■ WHAT TO WORK ON
All of the records should be given again exactly as they appear.

■ INPUT DATA
(** Without centering, [fit] leaves the array of the sample as it is. *)
Lemma basis_no_centering (X : sample) (s : state) (buf : matrix) :
  buffer_is (base (coefficients X)) buf s ->
  centering (self s) = false ->
  buffer_is (base (coefficients X)) buf (snd (FPCABasis_fit X s)).
Proof.
  intros Hbuf Hc.
  unfold FPCABasis_fit.
  rewrite (bind_ok get _ s s s eq_refl).
  rewrite (bind_ok (load _) _ s s _ eq_refl).
  destruct (Z.ltb _ _); [exact Hbuf|].
  destruct (Z.ltb _ _); [exact Hbuf|].
  rewrite Hc.
  match goal with
  | |- buffer_is _ _ (snd (?c s)) =>
      enough (Hp : preserves (buffer_is (base (coefficients X)) buf) c)
        by (apply Hp, Hbuf)
  end.
  eff_rules basis_primitive.
Qed.

End BasisVariant.

(** ** [FPCAGrid.fit] *)

Section GridVariant.

Context `{LA : LinAlg}.

Lemma g_load_preserves (I : grid_state -> Prop) (a : ndarray) :
  preserves I (g_load a).
Proof. intros s Hs. exact Hs. Qed.

Lemma g_load_raises (P : exn -> Prop) (a : ndarray) : raises_only P (g_load a).
Proof. intros s e. discriminate. Qed.

Lemma g_store_raises (P : exn -> Prop) (a : ndarray) (M : matrix) :
  raises_only P (g_store a M).
Proof. intros s e. discriminate. Qed.

Lemma g_new_array_raises (P : exn -> Prop) (M : matrix) :
  raises_only P (g_new_array M).
Proof. intros s e. discriminate. Qed.

Lemma set_weights_raises (P : exn -> Prop) (w : weights_value) :
  raises_only P (set_weights w).
Proof. intros s e. discriminate. Qed.

Lemma g_new_array_preserves (l : nat) (buf M : matrix) :
  preserves (g_buffer_is l buf) (g_new_array M).
Proof.
  intros s Hs. unfold g_buffer_is in *. simpl.
  rewrite lookup_insert_ne; [exact Hs|].
  intros <-. apply (is_fresh (dom (g_arrays s))), elem_of_dom. eauto.
Qed.

Lemma set_weights_preserves (l : nat) (buf : matrix) (w : weights_value) :
  preserves (g_buffer_is l buf) (set_weights w).
Proof. intros s Hs. exact Hs. Qed.

Lemma set_g_pca__preserves (l : nat) (buf : matrix) (p : option (matrix * list Q)) :
  preserves (g_buffer_is l buf) (set_g_pca_ p).
Proof. intros s Hs. exact Hs. Qed.

Lemma set_g_results_preserves (l : nat) (buf : matrix) (c : FDataGrid) (v : list Q) :
  preserves (g_buffer_is l buf) (set_g_results c v).
Proof. intros s Hs. exact Hs. Qed.

(** The operations on arrays and the results leave [weights] alone. *)
Lemma g_store_weights (w : weights_value) (a : ndarray) (M : matrix) :
  preserves (weights_are w) (g_store a M).
Proof. intros s Hs. exact Hs. Qed.

Lemma g_new_array_weights (w : weights_value) (M : matrix) :
  preserves (weights_are w) (g_new_array M).
Proof. intros s Hs. exact Hs. Qed.

Lemma set_g_pca__weights (w : weights_value) (p : option (matrix * list Q)) :
  preserves (weights_are w) (set_g_pca_ p).
Proof. intros s Hs. exact Hs. Qed.

Lemma set_g_results_weights (w : weights_value) (c : FDataGrid) (v : list Q) :
  preserves (weights_are w) (set_g_results c v).
Proof. intros s Hs. exact Hs. Qed.

(** The pure steps of [fit] raise no [AttributeError]. *)
Lemma truth_value_raises (w : weights_value) :
  raises_only (S := grid_state) no_AttributeError (pure (truth_value w)).
Proof.
  apply raises_only_pure. intros e.
  destruct w as [|l|[|x [|y a]]]; simpl; intros [= <-] msg; discriminate.
Qed.

Lemma weights_entries_raises (w : weights_value) :
  raises_only (S := grid_state) no_AttributeError (pure (weights_entries w)).
Proof.
  apply raises_only_pure. intros e.
  destruct w; simpl; intros [= <-] msg; discriminate.
Qed.

Lemma sqrt_vector_raises (w : list Q) :
  raises_only (S := grid_state) no_AttributeError
              (pure (comprehension (fun x => lapack (np_sqrt x)) w)).
Proof.
  apply raises_only_pure. induction w as [|x w IH]; simpl; intros e.
  - discriminate.
  - destruct (np_sqrt x); simpl.
    + destruct (comprehension _ w); simpl; [discriminate|].
      intros [= <-]. apply IH. reflexivity.
    + intros [= <-] msg. discriminate.
Qed.

Ltac grid_primitive :=
  first
    [ apply truth_value_raises
    | apply weights_entries_raises
    | apply sqrt_vector_raises
    | apply g_load_preserves
    | apply g_new_array_preserves
    | apply set_weights_preserves
    | apply set_g_pca__preserves
    | apply set_g_results_preserves
    | apply g_store_weights
    | apply g_new_array_weights
    | apply set_g_pca__weights
    | apply set_g_results_weights
    | apply g_load_raises
    | apply g_store_raises
    | apply g_new_array_raises
    | apply set_weights_raises
    | progress unfold g_mean, default_weights ].

(** More components than samples (line 379). *)
Lemma grid_too_few_samples (X : FDataGrid) (s : grid_state) :
  (Z.of_nat (nrows (values s X)) < g_n_components (g_self s))%Z ->
  FPCAGrid_fit X s = (Raise too_few_samples, s).
Proof.
  intros H. unfold FPCAGrid_fit, bind, get, g_load. simpl.
  apply Z.ltb_lt in H. unfold values in H. rewrite H. reflexivity.
Qed.

(** More components than discretization points (line 385). *)
Lemma grid_too_few_points (X : FDataGrid) (s : grid_state) :
  (g_n_components (g_self s) <= Z.of_nat (nrows (values s X)))%Z ->
  (Z.of_nat (ncols (values s X)) < g_n_components (g_self s))%Z ->
  FPCAGrid_fit X s = (Raise too_few_points, s).
Proof.
  intros H1 H2. unfold FPCAGrid_fit, bind, get, g_load. simpl.
  unfold values in *.
  destruct (Z.ltb_spec (Z.of_nat (nrows (read (g_arrays s) (data_matrix X))))
                       (g_n_components (g_self s))); [lia|].
  apply Z.ltb_lt in H2. rewrite H2. reflexivity.
Qed.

■ RESULT OF THE EXERCISE
(** Without centering, [fit] leaves the array of the sample as it is. *)
Lemma basis_no_centering (X : sample) (s : state) (buf : matrix) :
  buffer_is (base (coefficients X)) buf s ->
  centering (self s) = false ->
  buffer_is (base (coefficients X)) buf (snd (FPCABasis_fit X s)).
Proof.
  intros Hbuf Hc.
  unfold FPCABasis_fit.
  rewrite (bind_ok get _ s s s eq_refl).
  rewrite (bind_ok (load _) _ s s _ eq_refl).
  destruct (Z.ltb _ _); [exact Hbuf|].
  destruct (Z.ltb _ _); [exact Hbuf|].
  rewrite Hc.
  match goal with
  | |- buffer_is _ _ (snd (?c s)) =>
      enough (Hp : preserves (buffer_is (base (coefficients X)) buf) c)
        by (apply Hp, Hbuf)
  end.
  eff_rules basis_primitive.
Qed.

End BasisVariant.

(** ** [FPCAGrid.fit] *)

Section GridVariant.

Context `{LA : LinAlg}.

Lemma g_load_preserves (I : grid_state -> Prop) (a : ndarray) :
  preserves I (g_load a).
Proof. intros s Hs. exact Hs. Qed.

Lemma g_load_raises (P : exn -> Prop) (a : ndarray) : raises_only P (g_load a).
Proof. intros s e. discriminate. Qed.

Lemma g_store_raises (P : exn -> Prop) (a : ndarray) (M : matrix) :
  raises_only P (g_store a M).
Proof. intros s e. discriminate. Qed.

Lemma g_new_array_raises (P : exn -> Prop) (M : matrix) :
  raises_only P (g_new_array M).
Proof. intros s e. discriminate. Qed.

Lemma set_weights_raises (P : exn -> Prop) (w : weights_value) :
  raises_only P (set_weights w).
Proof. intros s e. discriminate. Qed.

Lemma g_new_array_preserves (l : nat) (buf M : matrix) :
  preserves (g_buffer_is l buf) (g_new_array M).
Proof.
  intros s Hs. unfold g_buffer_is in *. simpl.
  rewrite lookup_insert_ne; [exact Hs|].
  intros <-. apply (is_fresh (dom (g_arrays s))), elem_of_dom. eauto.
Qed.

Lemma set_weights_preserves (l : nat) (buf : matrix) (w : weights_value) :
  preserves (g_buffer_is l buf) (set_weights w).
Proof. intros s Hs. exact Hs. Qed.

Lemma set_g_pca__preserves (l : nat) (buf : matrix) (p : option (matrix * list Q)) :
  preserves (g_buffer_is l buf) (set_g_pca_ p).
Proof. intros s Hs. exact Hs. Qed.

Lemma set_g_results_preserves (l : nat) (buf : matrix) (c : FDataGrid) (v : list Q) :
  preserves (g_buffer_is l buf) (set_g_results c v).
Proof. intros s Hs. exact Hs. Qed.

(** The operations on arrays and the results leave [weights] alone. *)
Lemma g_store_weights (w : weights_value) (a : ndarray) (M : matrix) :
  preserves (weights_are w) (g_store a M).
Proof. intros s Hs. exact Hs. Qed.

Lemma g_new_array_weights (w : weights_value) (M : matrix) :
  preserves (weights_are w) (g_new_array M).
Proof. intros s Hs. exact Hs. Qed.

Lemma set_g_pca__weights (w : weights_value) (p : option (matrix * list Q)) :
  preserves (weights_are w) (set_g_pca_ p).
Proof. intros s Hs. exact Hs. Qed.

Lemma set_g_results_weights (w : weights_value) (c : FDataGrid) (v : list Q) :
  preserves (weights_are w) (set_g_results c v).
Proof. intros s Hs. exact Hs. Qed.

(** The pure steps of [fit] raise no [AttributeError]. *)
Lemma truth_value_raises (w : weights_value) :
  raises_only (S := grid_state) no_AttributeError (pure (truth_value w)).
Proof.
  apply raises_only_pure. intros e.
  destruct w as [|l|[|x [|y a]]]; simpl; intros [= <-] msg; discriminate.
Qed.

Lemma weights_entries_raises (w : weights_value) :
  raises_only (S := grid_state) no_AttributeError (pure (weights_entries w)).
Proof.
  apply raises_only_pure. intros e.
  destruct w; simpl; intros [= <-] msg; discriminate.
Qed.

Lemma sqrt_vector_raises (w : list Q) :
  raises_only (S := grid_state) no_AttributeError
              (pure (comprehension (fun x => lapack (np_sqrt x)) w)).
Proof.
  apply raises_only_pure. induction w as [|x w IH]; simpl; intros e.
  - discriminate.
  - destruct (np_sqrt x); simpl.
    + destruct (comprehension _ w); simpl; [discriminate|].
      intros [= <-]. apply IH. reflexivity.
    + intros [= <-] msg. discriminate.
Qed.

Ltac grid_primitive :=
  first
    [ apply truth_value_raises
    | apply weights_entries_raises
    | apply sqrt_vector_raises
    | apply g_load_preserves
    | apply g_new_array_preserves
    | apply set_weights_preserves
    | apply set_g_pca__preserves
    | apply set_g_results_preserves
    | apply g_store_weights
    | apply g_new_array_weights
    | apply set_g_pca__weights
    | apply set_g_results_weights
    | apply g_load_raises
    | apply g_store_raises
    | apply g_new_array_raises
    | apply set_weights_raises
    | progress unfold g_mean, default_weights ].

(** More components than samples (line 379). *)
Lemma grid_too_few_samples (X : FDataGrid) (s : grid_state) :
  (Z.of_nat (nrows (values s X)) < g_n_components (g_self s))%Z ->
  FPCAGrid_fit X s = (Raise too_few_samples, s).
Proof.
  intros H. unfold FPCAGrid_fit, bind, get, g_load. simpl.
  apply Z.ltb_lt in H. unfold values in H. rewrite H. reflexivity.
Qed.

(** More components than discretization points (line 385). *)
Lemma grid_too_few_points (X : FDataGrid) (s : grid_state) :
  (g_n_components (g_self s) <= Z.of_nat (nrows (values s X)))%Z ->
  (Z.of_nat (ncols (values s X)) < g_n_components (g_self s))%Z ->
  FPCAGrid_fit X s = (Raise too_few_points, s).
Proof.
  intros H1 H2. unfold FPCAGrid_fit, bind, get, g_load. simpl.
  unfold values in *.
  destruct (Z.ltb_spec (Z.of_nat (nrows (read (g_arrays s) (data_matrix X))))
                       (g_n_components (g_self s))); [lia|].
  apply Z.ltb_lt in H2. rewrite H2. reflexivity.
Qed.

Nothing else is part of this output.